The art walk comes to you with the Gainesville Fine Arts Association Summer Showcase. Comprising general public- and member-submitted artworks displayed on a digital platform, viewers can scroll through the pieces and purchase them as if in the physical gallery.
“Online exhibitions are something we’ve always wanted to do so the pandemic kind of jumped that forward a little bit,” said Katy Lemle, gallery director and operations manager. “We’ve been fortunate to be able to kind of move quickly to that sort of platform for exhibitions.”
Now applying to the online format as well, the gallery’s exhibitions usually follow a theme and are finalized with monetary awards. The Summer Showcase, however, was open in its subject matter, allowing artists to create according to current events or personal themes. The gallery and its sales will be promoted for two months before being placed in their archives.
With 130 pieces, awards are given by a community professional. In this case, Héctor Puig, owner of Héctor Framing and Gallery, gave out merit-based prizes to eight artworks.
“The Best in Show, Sylvia McIntyre-Crook, she is an architect, she is a long-time member,” said Sue Kelman, the acting president of GFAA. “The second-place winner Robin Makowski is new to the area and she is a new member to us and is a well-established water colorist in the state. The next winner was Alfred Phillips. He was our original art director of the gallery and he is an award-winning established artist, so those three award-winners are really great examples of good art in GFAA.”
The five other awarded pieces range from personally reflective photography to surrealistic imagery.

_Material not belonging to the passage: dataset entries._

(** X4: how a result grows with the chain.  Putting one node in front
    of a chain adds one to the count; when the cap is positive the
    node's descriptor is added, at the end of the traceback walker's
    list and at the start of the frame walker's, to what the rest of
    the chain gives under the cap minus one. *)
Theorem walkers_unfold_at_head
    (node : frame) (rest : option traceback)
    (c : code) (l : option Z) (back : option frame) (max_nframes : Z) :
  traceback_to_frames (Some (Traceback node rest)) max_nframes =
    (if 0 <? max_nframes
     then fst (traceback_to_frames rest (max_nframes - 1))
            ++ [descriptor node]
     else [],
     snd (traceback_to_frames rest (max_nframes - 1)) + 1) /\
  pyframe_to_frames (Some (Frame c l back)) max_nframes =
    (if 0 <? max_nframes
     then descriptor (Frame c l back)
            :: fst (pyframe_to_frames back (max_nframes - 1))
     else [],
     snd (pyframe_to_frames back (max_nframes - 1)) + 1).
Proof.
  rewrite !traceback_to_frames_spec, !pyframe_to_frames_spec.
  cbn [fst snd].
  assert (Htb : tb_frames (Some (Traceback node rest)) =
                node :: tb_frames rest)
    by (unfold tb_frames; destruct rest; reflexivity).
  assert (Hfr : frame_chain (Some (Frame c l back)) =
                Frame c l back :: frame_chain back)
    by (destruct back; reflexivity).
  rewrite Htb, Hfr. cbn [List.length].
  destruct (Z.ltb_spec 0 max_nframes) as [Hpos | Hnonpos].
  - replace (Z.to_nat max_nframes) with (S (Z.to_nat (max_nframes - 1)))
      by lia.
    cbn [firstn map rev]. split; f_equal; lia.
  - replace (Z.to_nat max_nframes) with 0%nat by lia.
    cbn [firstn map rev]. split; f_equal; lia.
Qed.
(** Every run of [uploadFile] is a refusal, or has passed the checks. *)
Lemma uploadFile_refused_or_checked (w : World) (st : Settings)
    (data : FileData) :
  refusal w data (uploadFile w st data)
  \/ exists f p,
       file data = Some f /\ f_path f = Some p /\ p <> ""
       /\ checkSize w (f_size f) = ret tt
       /\ isExtensionAllowed (VStr p) (allowedExtensions w) = ret true.
Proof.
  destruct data as [[f|] folder].
  - destruct (truthy (f_path f)) eqn:Hp.
    + destruct (truthy_some _ Hp) as (p & Ep & Hne); apply nonEmpty_true in Hne.
      destruct (run_eq_dec_ret w (f_size f)) as [Hs | Hs].
      * destruct (isExtensionAllowed_verdict p (allowedExtensions w))
          as [He | He].
        -- right; exists f, p; auto.
        -- left; unfold uploadFile; cbn [file f_folder].
           rewrite Hp, Hs, Ep; cbn [negb val_of_prop].
           rewrite bind_ret, He, bind_ret; cbn [negb].
           apply RefuseExtension with (f := f) (p := p);
             solve [reflexivity | assumption].
      * left; unfold uploadFile; cbn [file f_folder].
        rewrite Hp, (checkSize_not_ret w _ Hs); cbn [negb].
        apply RefuseSize with (f := f); solve [reflexivity | assumption].
    + left; unfold uploadFile; cbn [file f_folder]; rewrite Hp.
      apply RefuseNoPath with (f := f); solve [reflexivity | assumption].
  - left; apply RefuseNoFile; reflexivity.
Qed.

Lemma refusal_quiet (w : World) (data : FileData) (r : run retval) :
  refusal w data r ->
  isThrown r /\ noIO r /\ countReads (trace r) = 0 /\ countSends (trace r) = 0.
Proof. intros [ | | | ]; repeat split. Qed.
(** * EmbCalc: the embroidery price calculator of [src/js/embcalc-modern.js]

    A shallow embedding of the class [EmbroideryCalculator] and of the part of
    the JavaScript runtime its methods call, followed by the properties of the
    settings store, the admission policy and the pricing computation.

    - [Num]: JavaScript Numbers as IEEE-754 binary64 values, through the
      Standard Library's executable [SpecFloat] (no primitive floats, no
      axioms).
    - [Str], [Value], [Json]: strings, [parseFloat], [parseInt],
      [Number::toString], the values [JSON.parse] produces, [ToString] on
      them, [JSON.parse] and [JSON.stringify].
    - [Calc]: the methods of the class, with [this.settings], the
      [localStorage] entry and the user-interface effects as explicit state. *)

From Stdlib Require Import ZArith List String Ascii Bool.
From Stdlib Require Import Floats.SpecFloat.
Import ListNotations.

Set Warnings "-register-all".


(* ================================================================= *)
(** ** Numbers *)

Module Num.

(** A JavaScript Number is a binary64 value: 53 bits of precision,
    exponent of the infinities 1024.  [S754_zero true] is [-0]. *)
Definition number : Type := spec_float.

Definition prec : Z := 53.
Definition emax : Z := 1024.

Definition NaN : number := S754_nan.
Definition pos_zero : number := S754_zero false.
Definition Infinity : number := S754_infinity false.

Definition add (x y : number) : number := SFadd prec emax x y.
Definition mul (x y : number) : number := SFmul prec emax x y.
Definition div (x y : number) : number := SFdiv prec emax x y.

(** [x < y], [x > y], [x <= y] of the language: false as soon as one side
    is [NaN]. *)
Definition lt (x y : number) : bool := SFltb x y.
Definition gt (x y : number) : bool := SFltb y x.
Definition le (x y : number) : bool := SFleb x y.

Definition isNaN (x : number) : bool :=
  match x with S754_nan => true | _ => false end.

Definition is_zero (x : number) : bool :=
  match x with S754_zero _ => true | _ => false end.

Definition is_finite (x : number) : bool :=
  match x with S754_zero _ | S754_finite _ _ _ => true | _ => false end.

(** ToBoolean on a Number: [NaN], [+0] and [-0] are falsy. *)
Definition truthy (x : number) : bool := negb (isNaN x || is_zero x).

(** [x || d] where both sides are Numbers. *)
Definition or_else (x d : number) : number := if truthy x then x else d.

(** The Number nearest to the integer [z] (ties to even). *)
Definition of_Z (z : Z) : number := binary_normalize prec emax z 0 false.

(** The Number nearest to [m * 10^e], for a natural [m], with the sign
    [neg]; a zero keeps the sign.  A negative exponent is a correctly
    rounded division of two exact integers. *)
Definition of_decimal (neg : bool) (m : Z) (e : Z) : number :=
  match m with
  | Zpos p =>
      match e with
      | Zneg q => SFdiv prec emax (S754_finite neg p 0)
                                  (S754_finite false (Pos.pow 10 q) 0)
      | _ => binary_normalize prec emax (if neg then Z.neg (p * Z.to_pos (10 ^ e)) else Z.pos (p * Z.to_pos (10 ^ e))) 0 false
      end
  | _ => S754_zero neg
  end.

(** [Number.MAX_VALUE]. *)
Definition MAX_VALUE : number := SFmax_float prec emax.

End Num.

(* ================================================================= *)
(** ** Strings and the numeric literals read from them *)

Module Str.
Import Num.
Local Open Scope string_scope.
Local Open Scope Z_scope.

(** A string is a sequence of code units; an [ascii] is a code unit below
    256.  The only facts the calculator observes of a code unit are whether
    it is white space, a sign, a digit, a dot, an exponent mark or a letter
    of [Infinity]. *)

(** StrWhiteSpaceChar below 256: TAB, LF, VT, FF, CR, SP and NBSP. *)
Definition is_space (c : ascii) : bool :=
  match N_of_ascii c with
  | 9%N | 10%N | 11%N | 12%N | 13%N | 32%N | 160%N => true
  | _ => false
  end.

Definition is_digit (c : ascii) : bool :=
  let n := N_of_ascii c in (48 <=? n)%N && (n <=? 57)%N.

Definition digit_val (c : ascii) : Z := Z.of_N (N_of_ascii c) - 48.

Fixpoint trim_start (s : string) : string :=
  match s with
  | String c r => if is_space c then trim_start r else s
  | EmptyString => EmptyString
  end.

(** The longest prefix of decimal digits, and what follows it. *)
Fixpoint take_digits (s : string) : string * string :=
  match s with
  | String c r =>
      if is_digit c
      then let (d, t) := take_digits r in (String c d, t)
      else (EmptyString, s)
  | EmptyString => (EmptyString, EmptyString)
  end.

Fixpoint digits_value (acc : Z) (d : string) : Z :=
  match d with
  | String c r => digits_value (10 * acc + digit_val c) r
  | EmptyString => acc
  end.

Definition is_empty (s : string) : bool :=
  match s with EmptyString => true | _ => false end.

(** Whether [s] starts with the characters of [a]. *)
Fixpoint starts_with (a s : string) : bool :=
  match a with
  | EmptyString => true
  | String c a' =>
      match s with
      | String d s' => Ascii.eqb d c && starts_with a' s'
      | EmptyString => false
      end
  end.

(** An optional sign: [true] for a minus. *)
Definition take_sign (s : string) : bool * string :=
  match s with
  | String c r =>
      if Ascii.eqb c "-" then (true, r)
      else if Ascii.eqb c "+" then (false, r)
      else (false, s)
  | EmptyString => (false, s)
  end.

(** The ExponentPart that may follow the digits: [e] or [E], an optional
    sign and at least one digit; anything else is not part of the literal. *)
Definition take_exponent (s : string) : Z :=
  match s with
  | String c r =>
      if Ascii.eqb c "e" || Ascii.eqb c "E" then
        let (eneg, r1) := take_sign r in
        let (ed, _) := take_digits r1 in
        if is_empty ed then 0
        else if eneg then - digits_value 0 ed else digits_value 0 ed
      else 0
  | EmptyString => 0
  end.

(** The longest prefix of [s] that is digits, an optional dot and digits,
    and an optional exponent, as a Number of sign [neg]; [NaN] when there
    is no digit before the exponent. *)
Definition decimal_literal (neg : bool) (s : string) : number :=
  let (ip, s3) := take_digits s in
  let (fp, s4) :=
    match s3 with
    | String c r => if Ascii.eqb c "." then take_digits r else (EmptyString, s3)
    | EmptyString => (EmptyString, s3)
    end in
  if is_empty ip && is_empty fp then NaN
  else of_decimal neg (digits_value 0 (ip ++ fp))
                  (take_exponent s4 - Z.of_nat (length fp)).

(** [parseFloat] on a string: leading white space is dropped, then the
    longest prefix that is a StrDecimalLiteral is read and what follows it
    is ignored; [NaN] when there is no such prefix. *)
Definition parseFloat_str (s : string) : number :=
  let (neg, s2) := take_sign (trim_start s) in
  if starts_with "Infinity" s2 then S754_infinity neg
  else decimal_literal neg s2.

(** Digits of a radix up to 16, for [parseInt]. *)
Definition hex_val (c : ascii) : option Z :=
  let n := Z.of_N (N_of_ascii c) in
  if (48 <=? n) && (n <=? 57) then Some (n - 48)
  else if (97 <=? n) && (n <=? 102) then Some (n - 87)
  else if (65 <=? n) && (n <=? 70) then Some (n - 55)
  else None.

(** Value of the longest prefix of digits of radix [R]; [None] when the
    prefix is empty. *)
Fixpoint radix_value (R : Z) (acc : option Z) (s : string) : option Z :=
  match s with
  | String c r =>
      match hex_val c with
      | Some v =>
          if v <? R
          then radix_value R (Some (R * match acc with Some a => a | None => 0 end + v)) r
          else acc
      | None => acc
      end
  | EmptyString => acc
  end.

(** [parseInt] on a string, no radix given: white space, sign, an optional
    [0x] or [0X] that selects radix 16, then the longest prefix of digits. *)
Definition parseInt_str (s : string) : number :=
  let (neg, s2) := take_sign (trim_start s) in
  let (R, s3) :=
    match s2 with
    | String "0" (String ("x" | "X") r) => (16, r)
    | _ => (10, s2)
    end in
  match radix_value R None s3 with
  | None => NaN
  | Some 0 => S754_zero neg
  | Some v => of_Z (if neg then - v else v)
  end.

(** *** Number::toString *)

(** The positive rational [m * 2^e] as a fraction. *)
Definition frac_of (m : positive) (e : Z) : Z * Z :=
  match e with
  | Zneg q => (Zpos m, Zpos (Pos.pow 2 q))
  | _ => (Zpos m * 2 ^ e, 1)
  end.

(** The fraction [a/b] scaled by [10^j]. *)
Definition scale10 (ab : Z * Z) (j : Z) : Z * Z :=
  let (a, b) := ab in
  match j with
  | Zneg q => (a, b * Zpos (Pos.pow 10 q))
  | _ => (a * 10 ^ j, b)
  end.

(** A lower bound of the decimal magnitude of [m * 2^e], from the binary
    one: [log10 2] is a little more than [0.30102]. *)
Definition magnitude10_from (m : positive) (e : Z) : Z :=
  (Zpos (digits2_pos m) + e - 1) * 30102 / 100000 - 1.

(** The least [n], searched upwards from [n], with [a/b < 10^n]. *)
Fixpoint magnitude10 (fuel : nat) (ab : Z * Z) (n : Z) : Z :=
  match fuel with
  | O => n
  | S f =>
      let (a, b) := scale10 ab (- n) in
      if a <? b then n else magnitude10 f ab (n + 1)
  end.

Fixpoint strip_zeros (fuel : nat) (c e : Z) : Z * Z :=
  match fuel with
  | O => (c, e)
  | S f => if (c mod 10 =? 0) && negb (c =? 0)
           then strip_zeros f (c / 10) (e + 1) else (c, e)
  end.

(** The shortest decimal [c * 10^e] that reads back as [x = m * 2^ex]:
    with [k] digits, [k] from [k0] upwards, the two neighbours of [x] are
    tried; of two that read back as [x] the closer one, the even one on a
    tie. *)
Fixpoint shortest (fuel : nat) (x : number) (ab : Z * Z) (n k : Z) : option (Z * Z) :=
  match fuel with
  | O => None
  | S f =>
      let (a, b) := scale10 ab (k - n) in
      let lo := a / b in
      let r := a mod b in
      let hi := lo + 1 in
      let ok c := match of_decimal false c (n - k), x with
                  | S754_finite _ m1 e1, S754_finite _ m2 e2 =>
                      Pos.eqb m1 m2 && Z.eqb e1 e2
                  | _, _ => false
                  end in
      match ok lo, ok hi with
      | true, true =>
          match Z.compare (2 * r) b with
          | Lt => Some (lo, n - k)
          | Gt => Some (hi, n - k)
          | Eq => Some (if Z.even lo then lo else hi, n - k)
          end
      | true, false => Some (lo, n - k)
      | false, true => Some (hi, n - k)
      | false, false => shortest f x ab n (k + 1)
      end
  end.

Definition digit_char (d : Z) : ascii := ascii_of_N (Z.to_N (48 + d)).

(** Decimal digits of a natural number, most significant first. *)
Fixpoint digits_of (fuel : nat) (z : Z) (acc : string) : string :=
  match fuel with
  | O => acc
  | S f =>
      let acc' := String (digit_char (z mod 10)) acc in
      if z <? 10 then acc' else digits_of f (z / 10) acc'
  end.

Definition Z_to_string (z : Z) : string :=
  digits_of (S (Z.to_nat (Z.log2 z))) z EmptyString.

Fixpoint zeros (n : nat) : string :=
  match n with O => EmptyString | S m => String "0" (zeros m) end.

(** The four layouts of Number::toString for the digits [ds] (there are
    [k] of them) and the decimal point position [n]. *)
Definition layout (ds : string) (n : Z) : string :=
  let k := Z.of_nat (length ds) in
  if (k <=? n) && (n <=? 21) then ds ++ zeros (Z.to_nat (n - k))
  else if (0 <? n) && (n <=? 21)
  then substring 0 (Z.to_nat n) ds ++ "." ++ substring (Z.to_nat n) (Z.to_nat (k - n)) ds
  else if (-6 <? n) && (n <=? 0)
  then "0." ++ zeros (Z.to_nat (- n)) ++ ds
  else
    let ex := (if n - 1 <? 0 then "-" else "+") ++ Z_to_string (Z.abs (n - 1)) in
    match ds with
    | String d EmptyString => String d ("e" ++ ex)
    | String d r => String d ("." ++ r ++ "e" ++ ex)
    | EmptyString => EmptyString
    end.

Since announcing their closure March 16 due to COVID-19 and sad to see their physical doors closed, Lemle said that there is no rush right now to reopen when it may not be the time to do so, especially with accessibility of the online galleries.
“It’s pretty easy as an upcoming artist or emerging artist or even someone who hasn’t shown in a while, our platform makes it very easy for anyone to show,” Lemle said. “We don’t have a vetting process, you don’t have to get your work approved. We’re a community gallery space so we want lots of artists of all walks of life and all skill levels.”